![]() |
PENGHARGAAN: Wali Kota Banjarbaru Erna Lisa Halaby memperlihatkan penghargaan yang berhasil diraih – Foto Ist |
BORNEOTREND.COM, KALSEL – Pemerintah Kota Banjarbaru kembali menorehkan prestasi di bidang tata kelola pemerintahan. Dua penghargaan dari Kementerian Hukum RI berhasil diraih sekaligus, masing-masing melalui Penilaian Indeks Reformasi Hukum (IRH) dengan predikat Kategori Istimewa dan Pengelolaan Jaringan Dokumentasi dan Informasi Hukum (JDIH) Tahun 2026, dengan menempatkan Banjarbaru di Peringkat II berpredikat Sangat Baik (AA) dengan nilai 91.
Penghargaan tersebut diserahkan saat Wali Kota Banjarbaru Erna Lisa Halaby mengikuti Apel Pagi Peringatan Hari Pengayoman dan HUT ke-81 Kemerdekaan RI di halaman Kantor Kementerian Hukum RI Wilayah Kalimantan Selatan, Rabu (19/8/2026).
Dua capaian tersebut bukan sekadar deretan penghargaan, tetapi menjadi cerminan dari komitmen Pemerintah Kota Banjarbaru dalam memastikan penyelenggaraan pemerintahan berjalan dengan landasan hukum yang kuat, tertib, transparan, dan dapat dipertanggungjawabkan.
Wali Kota Banjarbaru, Erna Lisa Halaby menyampaikan, bahwa capaian tersebut merupakan bukti nyata keseriusan pemerintah daerah dalam memperkuat reformasi hukum sekaligus meningkatkan kualitas pelayanan kepada masyarakat.
“Penghargaan ini merupakan bukti nyata bahwa Pemerintah Kota Banjarbaru berkomitmen penuh dan aktif berpartisipasi dalam menegakkan kedaulatan hukum di wilayah Kalimantan Selatan.
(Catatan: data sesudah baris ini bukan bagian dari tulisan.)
(** As long as the callback returns normally, [time.sleep] takes the check
    time and the loop condition holds, the loop goes round: call, sleep,
    add [check_time]. *)
Lemma wait_loop_retries {T : Type} {num : Number T}
  {refuses : platform T} (callback : nat -> result string) (c : T)
  (timeout : option T) (n : nat) :
  forall k elapsed fuel,
    (forall i, (k <= i < k + n)%nat -> exists out, callback i = Returns out) ->
    (forall i, (k <= i < k + n)%nat -> time_sleep refuses i c = None) ->
    (forall j, (j < n)%nat ->
               loop_condition timeout (elapsed_after elapsed c j) = true) ->
    wait_loop refuses (n + fuel) callback c timeout k elapsed =
      (fst (wait_loop refuses fuel callback c timeout (k + n)
                      (elapsed_after elapsed c n)),
       retries callback c k n ++
       snd (wait_loop refuses fuel callback c timeout (k + n)
                      (elapsed_after elapsed c n))).
Proof.
  induction n as [|n IH]; intros k elapsed fuel Hret Hsleep Hcond.
  - rewrite Nat.add_0_r. cbn [elapsed_after retries seq flat_map app Nat.add].
    now destruct (wait_loop refuses fuel callback c timeout k elapsed).
  - destruct (Hret k ltac:(lia)) as [out Hk].
    pose proof (Hcond 0%nat ltac:(lia)) as H0. cbn [elapsed_after] in H0.
    rewrite retries_S. cbn [Nat.add wait_loop elapsed_after].
    rewrite H0, Hk, (Hsleep k ltac:(lia)).
    rewrite (IH (S k) (num_add elapsed c) fuel).
    + replace (S k + n)%nat with (k + S n)%nat by lia. reflexivity.
    + intros i Hi. apply Hret. lia.
    + intros i Hi. apply Hsleep. lia.
    + intros j Hj. apply (Hcond (S j)). lia.
Qed.



Lemma iterations_until_least (c t : Z) (j : nat) :
  (0 < c)%Z -> (j < iterations_until c t)%nat -> (Z.of_nat j * c < t)%Z.
Proof.
  intros Hc Hj. unfold iterations_until in Hj.
  pose proof (Z.mul_div_le (t + c - 1) c Hc) as Hle.
  assert (Hq : (Z.of_nat j < (t + c - 1) / c)%Z) by lia.
  nia.
Qed.

(** An invocation that raises is the last effect but for the print that
    goes with the not-found code: the run ends there, by returning if the
    exception is the not-found client error and by raising that very
    exception otherwise.  All earlier invocations returned normally, and
    each was followed by one sleep. *)
Lemma raise_ends_run {T : Type} {num : Number T}
  {refuses : platform T} (callback : nat -> result string) (c : T)
  (timeout : option T) (fuel : nat) :
  forall k elapsed n e,
    let run := wait_loop refuses fuel callback c timeout k elapsed in
    nth_error (calls (snd run)) n = Some (Raises e) ->
    length (calls (snd run)) = S n /\
    count is_sleep (snd run) = n /\
    (forall j, (j < n)%nat ->
               exists out, nth_error (calls (snd run)) j = Some (Returns out)) /\
    exists pre,
      (e = ClientError ResourceNotFoundException /\
       fst run = Done tt /\
       snd run = pre ++ [EvCall (Raises e); EvPrint "Successful delete"]) \/
      (e <> ClientError ResourceNotFoundException /\
       fst run = Raise e /\
       snd run = pre ++ [EvCall (Raises e)]).
Proof.
  induction fuel as [|fuel IH]; intros k elapsed n e; simpl.
  - now destruct n.
  - destruct (loop_condition timeout elapsed); [|now destruct n].
    destruct (callback k) as [out|e0].
    + destruct (time_sleep refuses k c) as [es|].
      * simpl. destruct n as [|[|n]]; discriminate.
      * specialize (IH (S k) (num_add elapsed c)).
        destruct (wait_loop refuses fuel callback c timeout (S k)
            (num_add elapsed c))
          as [o tr]. simpl in *.
        destruct n as [|n]; [discriminate|]. simpl. intros Hn.
        destruct (IH n e Hn) as (Hlen & Hsl & Hret & pre & Hend).
        rewrite !count_cons, Hsl. simpl. repeat split; try lia.
        -- intros [|j] Hj; [now exists out|]. apply Hret. lia.
        -- exists (EvCall (Returns out) :: EvSleep c :: pre).
           destruct Hend as [(He & Ho & Htr)|(He & Ho & Htr)];
             [left|right]; repeat split; trivial; now rewrite Htr.
    + assert (Hone : forall (o : outcome unit) (post : list (event_of T)),
                 nth_error (calls (EvCall (Raises e0) :: post)) n = Some (Raises e) ->
                 calls post = [] -> n = 0%nat /\ e0 = e).
      { intros o post Hn Hpost. simpl in Hn. rewrite Hpost in Hn.
        destruct n as [|[|n]]; try discriminate. now inversion Hn. }
      destruct e0 as [code|msg|msg|name].
      * destruct (code =? ResourceNotFoundException) eqn:Hcode; simpl; intros Hn.
        -- apply String.eqb_eq in Hcode. subst code.
           destruct (Hone (Done tt) [EvPrint "Successful delete"] Hn eq_refl)
             as [-> <-].
           repeat split; trivial; [intros j Hj; lia|].
           exists []. now left.
        -- apply String.eqb_neq in Hcode.
           destruct (Hone (Done tt) [] Hn eq_refl) as [-> <-].
           repeat split; trivial; [intros j Hj; lia|].
           exists []. right. repeat split; trivial. congruence.
      * simpl. intros Hn.
        destruct (Hone (Done tt) [] Hn eq_refl) as [-> <-].
        repeat split; trivial; [intros j Hj; lia|].
        exists []. right. repeat split; trivial. discriminate.
      * simpl. intros Hn.
        destruct (Hone (Done tt) [] Hn eq_refl) as [-> <-].
        repeat split; trivial; [intros j Hj; lia|].
        exists []. right. repeat split; trivial. discriminate.
      * simpl. intros Hn.
        destruct (Hone (Done tt) [] Hn eq_refl) as [-> <-].
        repeat split; trivial; [intros j Hj; lia|].
        exists []. right. repeat split; trivial. discriminate.
Qed.

(** A run that has ended does not depend on the bound it was given. *)
Lemma wait_loop_more_fuel {T : Type} {num : Number T}
  {refuses : platform T} (callback : nat -> result string) (c : T)
  (timeout : option T) (fuel more : nat) :
  forall k elapsed,
    fst (wait_loop refuses fuel callback c timeout k elapsed) <> OutOfFuel ->
    wait_loop refuses (fuel + more) callback c timeout k elapsed =
    wait_loop refuses fuel callback c timeout k elapsed.
Proof.
  induction fuel as [|fuel IH]; intros k elapsed; simpl; [congruence|].
  destruct (loop_condition timeout elapsed); [|reflexivity].
  destruct (callback k) as [out|e]; [|reflexivity].
  destruct (time_sleep refuses k c) as [es|]; [reflexivity|].
  specialize (IH (S k) (num_add elapsed c)).
  destruct (wait_loop refuses fuel callback c timeout (S k)
      (num_add elapsed c)) as [o tr].
  simpl in *. intros Ho. now rewrite (IH Ho).
Qed.


(** A run that enters the loop starts with an invocation. *)
Lemma wait_loop_starts {T : Type} {num : Number T}
  {refuses : platform T} (callback : nat -> result string) (c : T)
  (timeout : option T) (fuel k : nat) (elapsed : T) :
  loop_condition timeout elapsed = true ->
  exists tr,
    snd (wait_loop refuses (S fuel) callback c timeout k elapsed) =
      EvCall (callback k) :: tr.
Proof.
  intros Hcond. simpl. rewrite Hcond.
  destruct (callback k) as [out|[code|msg|msg|name]]; try now eexists.
  - destruct (time_sleep refuses k c) as [es|]; [now eexists|].
    destruct (wait_loop refuses fuel callback c timeout (S k)
        (num_add elapsed c)).
    now eexists.
  - destruct (code =? ResourceNotFoundException); now eexists.
Qed.




(** With no time-out (or one not yet reached), a callback that returns
    normally N - 1 times before it raises the not-found client error, and
    a [time.sleep] that takes [check_time] those N - 1 times, the N-th
    invocation takes place and ends the run. *)
Lemma confirmed_after_retries {T : Type} {num : Number T}
  {refuses : platform T} (callback : nat -> result string) (c : T)
  (timeout : option T) (fuel N : nat) :
  (1 <= N)%nat ->
  (forall i, (i < N - 1)%nat -> exists out, callback i = Returns out) ->
  callback (N - 1)%nat = not_found ->
  (forall i, (i < N - 1)%nat -> time_sleep refuses i c = None) ->
  (forall j, (j < N)%nat ->
             loop_condition timeout (elapsed_after num_zero c j) = true) ->
  (N <= fuel)%nat ->
  wait_till_delete refuses fuel callback c timeout =
    (Done tt,
     retries callback c 0 (N - 1) ++
     [EvCall not_found; EvPrint "Successful delete"]).
Proof.
  intros HN Hret Hnf Hsleep Hcond Hfuel. unfold wait_till_delete.
  replace fuel with ((N - 1) + S (fuel - N))%nat by lia.
  rewrite wait_loop_retries.
  - rewrite Nat.add_0_l. cbn [wait_loop].
    rewrite (Hcond (N - 1)%nat) by lia. rewrite Hnf. reflexivity.
  - intros i Hi. apply Hret. lia.
  - intros i Hi. apply Hsleep. lia.
  - intros j Hj. apply Hcond. lia.
Qed.

(** C3.  Let the delete operation raise the client error with code
    ResourceNotFoundException when it is invoked for the N-th time, and
    return normally the N - 1 times before (so that it raises neither that
    error nor another one earlier).  Then [wait_till_delete] invokes it N
    times and returns, provided it gets as far as the N-th invocation:
    [time.sleep] takes [check_time] after each of the N - 1 returns, and the
    time-out, if there is one, is still ahead each time the loop condition
    is tested ([elapsed_time], which is [check_time] added once per sleep,
    is below it).  The run is N - 1 rounds of call and sleep, the N-th call
    and the print: exactly N invocations and N - 1 sleeps.  This holds for
    int and for float seconds. *)
Theorem delete_confirmed_on_call_N {T : Type} {num : Number T}
  {refuses : platform T} (callback : nat -> result string) (c : T)
  (timeout : option T) (fuel N : nat) :
  (1 <= N)%nat ->
  (forall i, (i < N - 1)%nat -> exists out, callback i = Returns out) ->
  callback (N - 1)%nat = not_found ->
  (forall i, (i < N - 1)%nat -> time_sleep refuses i c = None) ->
  (forall j, (j < N)%nat ->
             loop_condition timeout (elapsed_after num_zero c j) = true) ->
  (N <= fuel)%nat ->
  let run := wait_till_delete refuses fuel callback c timeout in
  run = (Done tt,
         retries callback c 0 (N - 1) ++
         [EvCall not_found; EvPrint "Successful delete"]) /\
  count is_call (snd run) = N /\
  count is_sleep (snd run) = (N - 1)%nat.
Proof.
  intros HN Hret Hnf Hsleep Hcond Hfuel run. subst run.
  rewrite (confirmed_after_retries callback c timeout fuel N) by assumption.
  split; [reflexivity|].
  destruct (count_retries callback c (N - 1) 0) as [Hcalls Hsleeps].
  cbn [snd]. unfold count in *. rewrite !filter_app, !length_app.
  rewrite Hcalls, Hsleeps. cbn. lia.
Qed.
Semoga capaian ini dapat terus kita pertahankan dan tingkatkan lagi di masa yang akan datang,” ungkapnya.
Predikat Istimewa pada IRH menjadi penanda kuat atas keberhasilan Banjarbaru dalam mendorong pembenahan sistem hukum di lingkungan pemerintahan.
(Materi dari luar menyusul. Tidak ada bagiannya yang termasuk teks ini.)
(** ** Replies *)

(** The error replies of the handlers, with the status code the handler
    sends.  The message of each is the one in the source. *)
Inductive Error :=
  | ValidationFailed      (* 400, { errors } of express-validator *)
  | Forbidden             (* 403 *)
  | InternalError         (* 500, the catch block *)
  | CourseNotFound        (* 404 *)
  | PackageNotFound       (* 404 *)
  | EnrollmentNotFound    (* 404 *)
  | PackageUnavailable    (* 400, package status is not ACTIVE *)
  | PackageExpired        (* 400 *)
  | InsufficientHours     (* 400 *)
  | EndNotAfterStart      (* 400 *)
  | StartNotInFuture      (* 400 *)
  | TeacherInvalid        (* 400 *)
  | TimeConflict          (* 400 *)
  | CourseNotOpen         (* 400, enroll on a course that is not SCHEDULED *)
  | AlreadyEnrolled       (* 400 *)
  | CourseFull            (* 400 *)
  | CourseStarted         (* 400, cancel on a course that is not SCHEDULED *)
  | CourseNotDeletable    (* 400 *)
  | StudentInvalid        (* 400 *)
  | NotEnrolled           (* 400 *)
  | RecordExists          (* 400 *)
  | SomeStudentInvalid    (* 400, batch *)
  | SomeNotEnrolled       (* 400, batch *)
  | SomeRecordExists      (* 400, batch *).

Definition http_status (e : Error) : Z :=
  match e with
  | Forbidden => 403
  | InternalError => 500
  | CourseNotFound | PackageNotFound | EnrollmentNotFound => 404
  | _ => 400
  end.

Inductive Reply (A : Type) :=
  | Success (body : A)
  | Failure (e : Error).
Arguments Success {A} body.
Arguments Failure {A} e.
Sementara itu, capaian Peringkat II JDIH dengan nilai 91 menunjukkan konsistensi dalam mengelola dokumentasi dan informasi hukum agar semakin tertata dan mudah diakses.
Penguatan JDIH juga memiliki peran strategis dalam menghadirkan informasi hukum yang akurat dan terbuka. Dengan pengelolaan yang baik, masyarakat maupun aparatur pemerintahan dapat memperoleh akses terhadap berbagai produk hukum secara lebih mudah, cepat, dan terpercaya.
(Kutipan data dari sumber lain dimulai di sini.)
(** A lattice vertex whose sampled value is NaN gets the material
    [f.material] returns for it, as a solid vertex does, yet the edge scans
    count it as outside. *)
Theorem fill_nan_vertex {D : DoubleOps}
    (localToGlobal : UniformGrid D -> dvec3 D -> dvec3 D)
    (g : UniformGrid D) (f : ScalarField D) (solver : ZeroFinder D) (p : ivec3) :
  valid_grid g ->
  negatable_v p = true ->
  isVertexInGrid g (ix p) (iy p) (iz p) = true ->
  dcmp0 (sampleValue localToGlobal g f (ix p) (iy p) (iz p)) = FNotComparable ->
  let pos := samplePos localToGlobal g (ix p) (iy p) (iz p) in
  let v := sampleValue localToGlobal g f (ix p) (iy p) (iz p) in
  at_v (fst (fill localToGlobal g f solver)) p = Ok (sf_material f pos v) /\
  In (pos, v) (snd (fill localToGlobal g f solver)) /\
  inside localToGlobal g f (ix p) (iy p) (iz p) = false.
Proof.
  intros V Hneg Hp Hnan pos v.
  apply (isVertexInGrid_iff g _ _ _ Hneg) in Hp.
  assert (Hgt : d_gt0 v = false) by (unfold d_gt0; subst v; now rewrite Hnan).
  destruct (stored_material localToGlobal g f solver V p Hp) as (_ & _ & Hat).
  destruct (sample_grid_spec localToGlobal g f V) as (_ & _ & _ & _ & Hcall).
  split; [|split].
  - rewrite Hat. unfold materialAt. fold v pos. now rewrite Hgt.
  - apply Hcall; assumption.
  - unfold inside, d_le0. fold v. subst v. now rewrite Hnan.
Qed.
Capaian ini sekaligus memperlihatkan bahwa pembangunan di Banjarbaru tidak hanya diukur dari pembangunan fisik, tetapi juga dari kualitas tata kelola pemerintahan. Reformasi hukum menjadi bagian penting dalam menciptakan pemerintahan yang efektif sekaligus memberikan kepastian bagi masyarakat.
Dua penghargaan dari Kementerian Hukum RI tersebut semakin mempertegas arah Banjarbaru dalam membangun pemerintahan yang taat hukum, transparan, dan berorientasi pada pelayanan kepada masyrakat.
Banjarbaru terus bergerak, memperkuat hukum, meningkatkan pelayanan, dan menghadirkan pemerintahan untuk Banjarbaru yang Elok, Maju, Adil dan Sejahtera.